Government corporation in Trinidad and Tobago

The Water and Sewerage Authority of Trinidad and Tobago (WASA) is the sole water and sewerage provider in Trinidad and Tobago. It was formed in September 1965 by an Act of Parliament to manage the Hollis, Caroni–Arena and Navet dams in Trinidad. In Tobago, WASA maintains the Hillsborough Reservoir along with other freshwater wells to provide municipal drinking water for the country. The purview of the authority extends to the country's sewage treatment plants. The current Chief Executive Officer is Dain Maharaj (acting). The current chairman is Roshan Babwah with the other members being Tawari Tota-Maharaj, Chaitram Brown, Kern D. Saney, Naveen Maraj, Indra Mohammed and Patricia Herry. The former Acting Chief Executive Officer Jeevan Joseph, according to Prime Minister Kamla Persad-Bissessar tendered his resignation for personal reasons.

==History==

The Water and Sewerage Authority was formed by Act 16 of 1965 and enacted on September 1, 1965. This Act brought together several agencies that were formerly charged with the responsibility of providing water and sewerage facilities to the nation:

- The Central Water Distribution Authority
- The Port of Spain City Council
- The San Fernando Borough Council
- The Arima Borough Council
- The County Councils
- The Water Division of the Ministry of Public Utilities
- The Sanitation Division of the Ministry of Public Utilities

==Infrastructure==

The authority is the largest public utility in the country. It serves over 92% of the population with pipeborne water through private house connections and standpipes. Since its establishment, water production has increased from 223,000 cubic metres to 650,000 cubic metres in 1990.

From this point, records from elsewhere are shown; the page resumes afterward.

(** * copydoc: cleaning up Google Doc HTML

    A shallow embedding of [copydoc.py] (class [CopyDoc]) and the
    properties of its passes.  The parsed document is a tree of nodes that
    carry an identity, because the program keeps references to tags in
    lists ([findAll] results, [tags_blacklist]) while it edits the tree.

    The input of the model is the tree that [BeautifulSoup(html_string,
    'html.parser')] builds; parsing HTML, URLs and CSS is left to the
    libraries.  Exceptions are results, so that a method either returns
    the new state of the instance or raises.  Strings are sequences of
    ASCII characters. *)

From Stdlib Require Import String Ascii List Bool Arith Lia.
From stdpp Require Import base option list strings gmap.

Local Open Scope string_scope.
Local Open Scope list_scope.

(** ** Python values the program relies on *)

Module Py.

(** Exceptions that the modelled operations can raise. *)
Inductive exn := KeyError | ValueError | AttributeError | TypeError.

Inductive result (A : Type) :=
| Ok (a : A)
| Raise (e : exn).
Arguments Ok {A} a.
Arguments Raise {A} e.

Definition bind {A B} (m : result A) (k : A → result B) : result B :=
  match m with Ok a => k a | Raise e => Raise e end.

(** [for x in l: body], threading the state and stopping at the first
    exception. *)
Fixpoint for_each {S X} (body : X → S → result S) (l : list X) (s : S)
  : result S :=
  match l with
  | [] => Ok s
  | x :: l' => bind (body x s) (for_each body l')
  end.

(** [str.isspace] on the ASCII range (Python 3); it is also what [\s]
    matches in a [str] pattern of [re]. *)
Definition isspace (c : ascii) : bool :=
  let n := nat_of_ascii c in
  ((9 <=? n)%nat && (n <=? 13)%nat) || ((28 <=? n)%nat && (n <=? 32)%nat).

Fixpoint lstrip (s : string) : string :=
  match s with
  | String c s' => if isspace c then lstrip s' else s
  | EmptyString => EmptyString
  end.

Definition rstrip (s : string) : string := String.rev (lstrip (String.rev s)).

(** [s.strip()] *)
Definition strip (s : string) : string := rstrip (lstrip s).

(** [text.startswith(token)] *)
Definition startswith (text token : string) : bool := String.prefix token text.

(** The part of [s] after the first [sep], when [sep] occurs. *)
Fixpoint after_first (sep : ascii) (s : string) : option string :=
  match s with
  | EmptyString => None
  | String c s' => if Ascii.eqb c sep then Some s' else after_first sep s'
  end.

(** [s.split(sep, 1)[-1]]: the part after the first separator, or the
    whole string when there is none. *)
Definition split1_last (sep : ascii) (s : string) : string :=
  match after_first sep s with Some r => r | None => s end.

(** [re.sub('\s+', ' ', s)]; [in_run] tells that the preceding character
    belonged to the whitespace run being replaced. *)
Fixpoint sub_spaces (in_run : bool) (s : string) : string :=
  match s with
  | EmptyString => EmptyString
  | String c s' =>
      if isspace c
      then (if in_run then sub_spaces true s'
            else String " " (sub_spaces true s'))
      else String c (sub_spaces false s')
  end.

(** [re.sub(c, '', s)] for a one-character pattern. *)
Fixpoint sub_char (c : ascii) (s : string) : string :=
  match s with
  | EmptyString => EmptyString
  | String d s' => if Ascii.eqb d c then sub_char c s' else String d (sub_char c s')
  end.

(** [''.join(l)] *)
Definition join (l : list string) : string := String.concat "" l.

(** A [dict] with string keys, in insertion order. *)
Abbreviation dict V := (list (string * V)).

Section Dict.
Context {V : Type}.

Fixpoint dict_get (k : string) (d : dict V) : option V :=
  match d with
  | [] => None
  | (k', v) :: d' => if String.eqb k k' then Some v else dict_get k d'
  end.

(** [d[k] = v] *)
Fixpoint dict_set (k : string) (v : V) (d : dict V) : dict V :=
  match d with
  | [] => [(k, v)]
  | (k', v') :: d' =>
      if String.eqb k k' then (k', v) :: d' else (k', v') :: dict_set k v d'
  end.

(** [del d[k]] *)
Fixpoint dict_del (k : string) (d : dict V) : dict V :=
  match d with
  | [] => []
  | (k', v') :: d' =>
      if String.eqb k k' then d' else (k', v') :: dict_del k d'
  end.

With respect to wastewater, 30%-40% of the population is served by a central sewerage collection and treatment system. Another 40% of the population are served by cesspit-tank soil-absorption field systems. Those remaining are served by pit latrines (outhouses).

==Sport==

The authority is represented by WASA FC, currently playing in the National Super League, the second tier of the Trinidadian and Tobagonian football league structure.